▶ ASSIGNED TASK
Determine how many lines in the data below contain "hasDim" and write only that number.

BEGIN DATASET EXCERPTS

(** Modelled from the spec: the life of a stage (pdal/Stage.hpp, not among
    the sources): [initialize], [prepared], then [filter] on the view,
    each only when the one before raised no error. The view is returned as
    the stage leaves it. *)
Definition execute (f : t) (layout : PointLayout) (view : PointView)
  : result t * outcome PointView :=
  match initialize f with
  | Error e => (Error e, Done view)
  | Ok f1 =>
      match prepared layout f1 with
      | Error e => (Error e, Done view)
      | Ok f2 => (Ok f2, filter f2 view)
      end
  end.
End Stage.
End KNNAssignFilter.

(** ** Point tables and views over them *)

(** The storage of the points, by table index. Several views address the
    points of one table: a field written through one view is seen through
    every view that holds the point. *)
Abbreviation PointTable := (list Point) (only parsing).

(** A view handle: the table indices of the points of the view, by
    [PointId]. *)
Abbreviation PointViewPtr := (list PointId) (only parsing).

#[global] Instance Point_inhabited : Inhabited Point :=
  populate (mkPoint 0 0 0 0 0 0).

#[global] Instance Q_inhabited : Inhabited Q := populate 0.

(** [view->getFieldAs<double>(dim, i)]. *)
Definition view_getFieldAs (table : PointTable) (view : PointViewPtr)
                           (dim : Dimension.Id) (i : PointId) : Q :=
  getFieldAs dim (table !!! (view !!! i)).

(** [view->setField(dim, i, v)] for a point [i] of the view. *)
Definition view_setField (view : PointViewPtr) (dim : Dimension.Id)
                         (i : PointId) (v : Q) (table : PointTable) : PointTable :=
  match view !! i with
  | Some idx => alter (setField dim v) idx table
  | None => table
  end.

Module Segmentation.
(** Modelled from the spec: [Segmentation::ignoreDimRange] of
    pdal/Segmentation.hpp, which is not among the sources: the points
    whose value passes the range go to the ignored view, the others to
    the kept view, both in input order. Returns (kept, ignored). *)
Definition ignoreDimRange (dr : DimRange) (table : PointTable) (input : PointViewPtr)
  : PointViewPtr * PointViewPtr :=
  let passes idx := valuePasses dr (getFieldAs (m_id dr) (table !!! idx)) in
  (List.filter (fun idx => negb (passes idx)) input, List.filter passes input).

(** Modelled from the spec: [Segmentation::segmentLastReturns], not among
    the sources: the points that are last returns go to one view, the
    others to the second, both in input order. Which points count as
    last returns is the parameter [isLast]. Returns (last, other). *)
Definition segmentLastReturns (isLast : Point -> bool) (table : PointTable)
                              (input : PointViewPtr) : PointViewPtr * PointViewPtr :=
  let last idx := isLast (table !!! idx) in
  (List.filter last input, List.filter (fun idx => negb (last idx)) input).
End Segmentation.

(** The cells of a raster of [rows] x [cols], in the order of the nested
    loops [for c ... for r ...]; the cell (c, r) is at [c * rows + r]. *)
Definition cells (rows cols : nat) : list (nat * nat) :=
  c ← seq 0 cols; r ← seq 0 rows; [(c, r)].

Module eigen.
(** Whether (c', r') is within [iters] steps of (c, r) along rows and
    columns: the diamond of radius [iters]. *)
Definition in_diamond (iters : Z) (c r c' r' : nat) : bool :=
  (Z.abs (Z.of_nat c - Z.of_nat c') + Z.abs (Z.of_nat r - Z.of_nat r') <=? iters)%Z.

Definition morph (pick : Q -> Q -> Q) (data : list Q) (rows cols : nat) (iters : Z)
  : list Q :=
  '(c, r) ← cells rows cols;
  [foldl (fun acc '(c', r') =>
            if in_diamond iters c r c' r'
            then pick acc (data !!! (c' * rows + r')%nat) else acc)
         (data !!! (c * rows + r)%nat) (cells rows cols)].

(** Modelled from the spec: [eigen::erodeDiamond] of pdal/EigenUtils.hpp,
    which is not among the sources: each cell becomes the minimum over
    its diamond-shaped neighbourhood. *)
Definition erodeDiamond (data : list Q) (rows cols : nat) (iters : Z) : list Q :=
  morph Qmin data rows cols iters.

(** Modelled from the spec: [eigen::dilateDiamond]: each cell becomes the
    maximum over the same neighbourhood. *)
Definition dilateDiamond (data : list Q) (rows cols : nat) (iters : Z) : list Q :=
  morph Qmax data rows cols iters.
End eigen.

(** ** filters.pmf *)

Record BOX2D : Type := mkBOX2D { minx : Q; maxx : Q; miny : Q; maxy : Q }.

(** Modelled from the spec: [PointView::calculateBounds], not among the
    sources: the smallest box that holds the X and Y of every point of the
    view. For an empty view the box stays empty ([None]): its limits are
    the extreme doubles, and the sizes computed from them are not finite. *)
Definition grow (b : BOX2D) (p : Point) : BOX2D :=
  mkBOX2D (Qmin (minx b) (pt_X p)) (Qmax (maxx b) (pt_X p))
          (Qmin (miny b) (pt_Y p)) (Qmax (maxy b) (pt_Y p)).

Definition calculateBounds (table : PointTable) (view : PointViewPtr) : option BOX2D :=
  match view with
  | [] => None
  | idx :: view' =>
      let p := table !!! idx in
      Some (foldl (fun b idx' => grow b (table !!! idx'))
                  (mkBOX2D (pt_X p) (pt_X p) (pt_Y p) (pt_Y p)) view')
  end.

(** [v[idx]] for an index computed in integers: outside the vector the
    access is undefined (a negative index is a huge [size_t]). *)
Definition vec_at {A : Type} (v : list A) (idx : Z) : outcome A :=
  if (idx <? 0)%Z then Undefined else of_option (v !! Z.to_nat idx).

Module PMFFilter.

Record t : Type := mk {
  m_cellSize : Q;
  m_exponential : bool;
  m_ignored : DimRange;
  m_initialDistance : Q;
  m_lastOnly : bool;
  m_maxDistance : Q;
  m_maxWindowSize : Q;
  m_slope : Q
}.

(** The range a stage has before the option [ignore] is bound: no name,
    no dimension. *)
Definition no_range : DimRange :=
  mkDimRange "" Dimension.Unknown None true None true false.

(** [addArgs]: the defaults of the options. *)
Definition defaults : t :=
  mk 1 true no_range (15 # 100) true (25 # 10) 33 1.

Definition with_ignored_lastOnly (f : t) (ignored : DimRange) (lastOnly : bool) : t :=
  mk (m_cellSize f) (m_exponential f) ignored (m_initialDistance f) lastOnly
     (m_maxDistance f) (m_maxWindowSize f) (m_slope f).

Inductive log_entry : Type :=
  | Warning_no_return_dimensions.

(** [prepared]: resolves the dimension of [ignore]; without ReturnNumber
    and NumberOfReturns in the layout, [last] is switched off with a
    warning. No option value is examined. *)
Definition prepared (layout : PointLayout) (f : t) : result (t * list log_entry) :=
  let ignored := with_id (m_ignored f) (findDim layout (m_name (m_ignored f))) in
  if m_lastOnly f then
    if negb (hasDim layout Dimension.ReturnNumber)
       || negb (hasDim layout Dimension.NumberOfReturns)
    then Ok (with_ignored_lastOnly f ignored false, [Warning_no_return_dimensions])
    else Ok (with_ignored_lastOnly f ignored true, [])
  else Ok (with_ignored_lastOnly f ignored false, []).

(** [size_t cols = ((bounds.maxx - bounds.minx) / m_cellSize) + 1]. *)
Definition grid_size (f : t) (lo hi : Q) : outcome Z :=
  q ← fdiv (hi - lo) (m_cellSize f);
  to_size_t (q + 1).

(** The cell a point is binned into when the minimum surface is built:
    [c = int(floor(x - minx) / cell)], [r = int(floor(y - miny) / cell)],
    [idx = c * rows + r]. *)
Definition bin_index (f : t) (bounds : BOX2D) (rows : Z) (x y : Q) : Z :=
  let c := Qtrunc (inject_Z (Qfloor (x - minx bounds)) / m_cellSize f) in
  let r := Qtrunc (inject_Z (Qfloor (y - miny bounds)) / m_cellSize f) in
  (c * rows + r)%Z.

(** The cell whose opened elevation a point is compared with:
    [c = int(floor((x - minx) / cell))], [r = int(floor((y - miny) / cell))],
    [c * rows + r]. *)
Definition filter_index (f : t) (bounds : BOX2D) (rows : Z) (x y : Q) : Z :=
  let c := Qfloor ((x - minx bounds) / m_cellSize f) in
  let r := Qfloor ((y - miny bounds) / m_cellSize f) in
  (c * rows + r)%Z.

(** The loop that keeps the minimum Z of every populated cell. *)
Definition bin_point (f : t) (table : PointTable) (bounds : BOX2D) (rows : Z)
                     (ZImin : list (option Q)) (idx_p : PointId)
  : outcome (list (option Q)) :=
  let p := table !!! idx_p in
  let z := pt_Z p in
  let idx := bin_index f bounds rows (pt_X p) (pt_Y p) in
  cell ← vec_at ZImin idx;
  if match cell with
     | Some z0 => Qltb z z0
     | None => true
     end
  then Done (<[Z.to_nat idx := Some z]> ZImin)
  else Done ZImin.

Definition cell_x (f : t) (bounds : BOX2D) (c : nat) : Q :=
  minx bounds + (inject_Z (Z.of_nat c) + (1 # 2)) * m_cellSize f.

Definition cell_y (f : t) (bounds : BOX2D) (r : nat) : Q :=
  miny bounds + (inject_Z (Z.of_nat r) + (1 # 2)) * m_cellSize f.

(** The view [temp] of the centres of the populated cells with their
    minimum elevation. *)
Definition populated_cells (f : t) (bounds : BOX2D) (rows cols : nat)
                           (ZImin : list (option Q)) : list (Q * Q * Q) :=
  '(c, r) ← cells rows cols;
  match ZImin !! (c * rows + r)%nat with
  | Some (Some z) => [(cell_x f bounds c, cell_y f bounds r, z)]
  | _ => []
  end.

(** Every empty cell takes the elevation of the nearest populated cell. *)
Definition fill_gaps (f : t) (bounds : BOX2D) (rows cols : nat)
                     (ZImin : list (option Q)) (temp : list (Q * Q * Q))
                     (kdi : KD2Index.t) : outcome (list Q) :=
  omap_list (fun '(c, r) =>
    cell ← of_option (ZImin !! (c * rows + r)%nat);
    match cell with
    | Some z => Done z
    | None =>
        let neighbors := KD2Index.knnSearch kdi (cell_x f bounds c) (cell_y f bounds r) 1 in
        nn ← of_option (temp !! hd 0%nat neighbors);
        Done (snd nn)
    end) (cells rows cols).

(** The [while (ws < m_maxWindowSize)] loop: the series of window sizes
    and height thresholds. *)
Definition window_size (f : t) (iter : nat) : Q :=
  if m_exponential f
  then m_cellSize f * (2 * inject_Z (2 ^ Z.of_nat iter) + 1)
  else m_cellSize f * (2 * (inject_Z (Z.of_nat iter) + 1) * 2 + 1).

Fixpoint scales (fuel : nat) (f : t) (iter : nat) (ws : Q) (wsvec htvec : list Q)
  : outcome (list Q * list Q) :=
  if Qltb ws (m_maxWindowSize f) then
    match fuel with
    | O => OutOfFuel
    | S fuel' =>
        let ws := window_size f iter in
        ht ← (if Nat.eqb iter 0 then Done (m_initialDistance f)
              else prev ← of_option (wsvec !! (iter - 1)%nat);
                   Done (m_slope f * (ws - prev) * m_cellSize f + m_initialDistance f));
        let ht := if Qltb (m_maxDistance f) ht then m_maxDistance f else ht in
        scales fuel' f (S iter) ws (wsvec ++ [ws]) (htvec ++ [ht])
    end
  else Done (wsvec, htvec).

Section Stage.
(** Which points [Segmentation::segmentLastReturns] takes for last
    returns. *)
Variable isLast : Point -> bool.

(** [eigen::erodeDiamond] and [eigen::dilateDiamond]. *)
Variable erodeDiamond dilateDiamond : list Q -> nat -> nat -> Z -> list Q.

(** One iteration of the progressive filter: open the surface, keep
    the ground points that are less than the threshold above it. *)
Definition filter_pass (f : t) (table : PointTable) (view : PointViewPtr)
                       (bounds : BOX2D) (rows cols : Z)
                       (st : list Q * list PointId) (wsht : Q * Q)
  : outcome (list Q * list PointId) :=
  let '(ZImin, groundIdx) := st in
  let '(ws, ht) := wsht in
  let iters := Qtrunc ((1 # 2) * (ws - 1)) in
  let me := erodeDiamond ZImin (Z.to_nat rows) (Z.to_nat cols) iters in
  let mo := dilateDiamond me (Z.to_nat rows) (Z.to_nat cols) iters in
  groundNewIdx ←
    ofold (fun groundNewIdx p_idx =>
             let x := view_getFieldAs table view Dimension.X p_idx in
             let y := view_getFieldAs table view Dimension.Y p_idx in
             let z := view_getFieldAs table view Dimension.Z p_idx in
             m ← vec_at mo (filter_index f bounds rows x y);
             if Qltb (z - m) ht then Done (groundNewIdx ++ [p_idx])
             else Done groundNewIdx)
          [] groundIdx;
  Done (mo, groundNewIdx).

Definition processGround (fuel : nat) (f : t) (table : PointTable)
                         (view : PointViewPtr) : outcome PointTable :=
  bounds ← of_option (calculateBounds table view);
  cols ← grid_size f (minx bounds) (maxx bounds);
  rows ← grid_size f (miny bounds) (maxy bounds);
  let ZImin := replicate (Z.to_nat (rows * cols)) None in
  ZImin ← ofold (bin_point f table bounds rows) ZImin view;
  let temp := populated_cells f bounds (Z.to_nat rows) (Z.to_nat cols) ZImin in
  let kdi := KD2Index.build temp in
  ZImin ← fill_gaps f bounds (Z.to_nat rows) (Z.to_nat cols) ZImin temp kdi;
  let groundIdx := seq 0 (length view) in
  '(wsvec, htvec) ← scales fuel f 0 0 [] [];
  '(_, groundIdx) ← ofold (filter_pass f table view bounds rows cols)
                          (ZImin, groundIdx) (zip wsvec htvec);
  Done (foldl (fun table i => view_setField view Dimension.Classification i 2 table)
              table groundIdx).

END DATASET EXCERPTS

▶ COMPLETED EXERCISE
2